HUCK FINN COMES INTO HIS OWN

In the December Century (1884) appeared a chapter from 'The Adventures of Huckleberry Finn', "The Grangerford-Shepherdson Feud," a piece of writing which Edmund Clarence Stederian, Brander Matthews, and others promptly ranked as among Mark Twain's very best; when this was followed, in the January number, by "King Sollermun," a chapter which in its way delighted quite as many readers, the success of the new book was accounted certain. —[Stedman, writing to Clemens of this instalment, said: "To my mind it is not only the most finished and condensed thing you have done but as dramatic and powerful an episode as I know in modern literature.">[

'The Adventures of Huckleberry Finn' was officially published in England and America in December, 1884, but the book was not in the canvassers' hands for delivery until February. By this time the orders were approximately for forty thousand copies, a number which had increased to fifty thousand a few weeks later. Webster's first publication venture was in the nature of a triumph. Clemens wrote to him March 16th:

"Your news is splendid. Huck certainly is a success."

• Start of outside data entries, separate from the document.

(* ===== verification/EvidenceRaces.v ===== *)
(** * EvidenceRaces: the evidence service under concurrency

    The methods of [backend/src/evidence/evidence.service.ts] as programs of
    their [await]s, and what each of them does to the records and the stored
    bytes while anything else runs. *)
From S2P Require Import Prelude Effects JsString JsMap JsValue Shared Rbac Errors World Repositories Evidence Interleave Rely.
Local Open Scope string_scope.
Local Open Scope list_scope.

Section Programs.
Context `{PF : Platform} {C : Type} `{EvidenceStorage C} (options : EvidenceServiceOptions.t).
Abbreviation W := (World C).
Abbreviation P := (Prog exn (World C)).

Definition requireJob_steps (jobId : string) : P Job.t :=
  job ← await (jobs_findById jobId);
  demand job (NotFoundError ("No job " +:+ jobId)).
(** The checks have no [await]. *)
Definition assertCanUpload_steps (job : Job.t) (actor : EvidenceActor.t) : P unit :=
  check (negb (can (EvidenceActor.role actor) PERFORM_MAINTENANCE PermissionContext.empty)) default_forbidden;;
  check (negb (String.eqb (Job.assignedTo job) (EvidenceActor.identityId actor)))
    (ForbiddenError "Only the assigned technician may upload evidence");;
  check (negb (bool_decide (Job.status job = IN_PROGRESS)))
    (ValidationError ["Evidence may only be uploaded while the job is IN_PROGRESS"]).
Definition assertCanView_steps (job : Job.t) (actor : EvidenceActor.t) : P unit :=
  check (negb (can (EvidenceActor.role actor) VIEW_AUDIT_HISTORY (view_context job actor)))
    (ForbiddenError "You may not view evidence for this job").
Definition validateUpload_steps (input : EvidenceUpload.t) : P unit :=
  let bytes := EvidenceUpload.bytes input in
  check (bool_decide (bytes = "")) (ValidationError ["Evidence file must not be empty"]);;
  check (maxFileSizeBytes options <? byte_length bytes)%Z default_too_large;;
  let contentType := toLowerCase (EvidenceUpload.contentType input) in
  check (negb (bool_decide (contentType ∈ allowedMimeTypes options))) default_media_type;;
  check (String.eqb contentType "application/pdf" && negb (String.eqb (slice_to 5 bytes) "%PDF-"))
    (ValidationError ["PDF evidence has an invalid file signature"]);;
  check (String.eqb contentType "image/png" && negb (String.eqb (slice_to 8 bytes) PNG_SIGNATURE))
    (ValidationError ["PNG evidence has an invalid file signature"]);;
  check (String.eqb contentType "image/jpeg" && negb (is_jpeg bytes))
    (ValidationError ["JPEG evidence has an invalid file signature"]).
Definition hide_storage_error_steps {A} (error : exn) : P A :=
  match error with EvidenceStorageError _ => Throw default_unavailable | e => Throw e end.

(** The record is made and handed to the repository at once. *)
Definition file_record (jobId : string) (actor : EvidenceActor.t) (input : EvidenceUpload.t) (cid : string) : M exn W Evidence.t :=
  let bytes := EvidenceUpload.bytes input in
  now ← nowISO;
  evidenceId ← randomUUID;
  let evidence := Evidence.mk evidenceId jobId cid (sha256_hex bytes)
    (sanitizeFilename (EvidenceUpload.filename input)) (toLowerCase (EvidenceUpload.contentType input))
    (byte_length bytes) (EvidenceActor.identityId actor) now now in
  evidence_save evidence;;
  mret evidence.
Definition upload_steps (jobId : string) (actor : EvidenceActor.t) (input : EvidenceUpload.t) : P Evidence.t :=
  job ← requireJob_steps jobId;
  assertCanUpload_steps job actor;;
  validateUpload_steps input;;
  let bytes := EvidenceUpload.bytes input in
  stored ← try_prog (await (storage_upload bytes (EvidenceUpload.contentType input))) hide_storage_error_steps;
  check (negb (StoredEvidence.sizeBytes stored =? byte_length bytes)%Z)
    (ServiceUnavailableError "Evidence storage rejected the uploaded object");;
  await (file_record jobId actor input (StoredEvidence.cid stored)).

Definition list_evidence_steps (jobId : string) (actor : EvidenceActor.t) : P (list Evidence.t) :=
  job ← requireJob_steps jobId;
  assertCanView_steps job actor;;
  await (evidence_listByJob jobId).
Definition find_evidence_steps (jobId evidenceId : string) : P Evidence.t :=
  found ← await (evidence_findById evidenceId);
  evidence ← demand found (NotFoundError ("No evidence " +:+ evidenceId));
  check (negb (String.eqb (Evidence.jobId evidence) jobId)) (NotFoundError ("No evidence " +:+ evidenceId));;
  mret evidence.
Definition getHash_steps (jobId evidenceId : string) (actor : EvidenceActor.t) : P string :=
  job ← requireJob_steps jobId;
  assertCanView_steps job actor;;
  evidence ← find_evidence_steps jobId evidenceId;
  mret (Evidence.sha256 evidence).
Definition download_steps (jobId evidenceId : string) (actor : EvidenceActor.t) : P (Evidence.t * string) :=
  job ← requireJob_steps jobId;
  assertCanView_steps job actor;;
  evidence ← find_evidence_steps jobId evidenceId;
  bytes ← try_prog (await (storage_download (Evidence.cid evidence))) hide_storage_error_steps;
  check (negb (String.eqb (sha256_hex bytes) (Evidence.sha256 evidence)) || negb (byte_length bytes =? Evidence.sizeBytes evidence)%Z)
    default_integrity;;
  mret (evidence, bytes).

(** ** Without interleaving *)

Lemma run_hidden {A} (m : M exn W A) (w : W) : run (try_prog (await m) hide_storage_error_steps) w = try_catch m hide_storage_error w.
Proof. apply run_try; [intros; apply run_await|]. by intros []. Qed.
Lemma run_requireJob j (w : W) : run (requireJob_steps j) w = requireJob j w.
Proof. unfold requireJob_steps, requireJob. same_run. Qed.
Lemma run_find_evidence j e (w : W) : run (find_evidence_steps j e) w = find_evidence j e w.
Proof. unfold find_evidence_steps, find_evidence. same_run. Qed.
Hint Resolve run_hidden run_requireJob run_find_evidence : bel.
Lemma run_upload j a i (w : W) : run (upload_steps j a i) w = upload options j a i w.
Proof.
  unfold upload_steps, upload, assertCanUpload_steps, assertCanUpload, validateUpload_steps, validateUpload. same_run.
Qed.
Lemma run_list_evidence j a (w : W) : run (list_evidence_steps j a) w = list_evidence j a w.
Proof. unfold list_evidence_steps, list_evidence, assertCanView_steps, assertCanView. same_run. Qed.
Lemma run_getHash j e a (w : W) : run (getHash_steps j e a) w = getHash j e a w.
Proof. unfold getHash_steps, getHash, assertCanView_steps, assertCanView. same_run. Qed.
Lemma run_download j e a (w : W) : run (download_steps j e a) w = download j e a w.
Proof. unfold download_steps, download, assertCanView_steps, assertCanView. same_run. Qed.
End Programs.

He felt that he had demonstrated his capacity as a general director and Webster had proved his efficiency as an executive. He had no further need of an outside publisher.

The story of Huck Finn will probably stand as the best of Mark Twain's purely fictional writings. A sequel to Tom Sawyer, it is greater than its predecessor; greater artistically, though perhaps with less immediate interest for the juvenile reader. In fact, the books are so different that they are not to be compared—wherein lies the success of the later one. Sequels are dangerous things when the story is continuous, but in Huckleberry Finn the story is a new one, wholly different in environment, atmosphere, purpose, character, everything. The tale of Huck and Nigger Jim drifting down the mighty river on a raft, cross-secting the various primitive aspects of human existence, constitutes one of the most impressive examples of picaresque fiction in any language. It has been ranked greater than Gil Blas, greater even than Don Quixote; certainly it is more convincing, more human, than either of these tales. Robert Louis Stevenson once wrote, "It is a book I have read four times, and am quite ready to begin again to-morrow."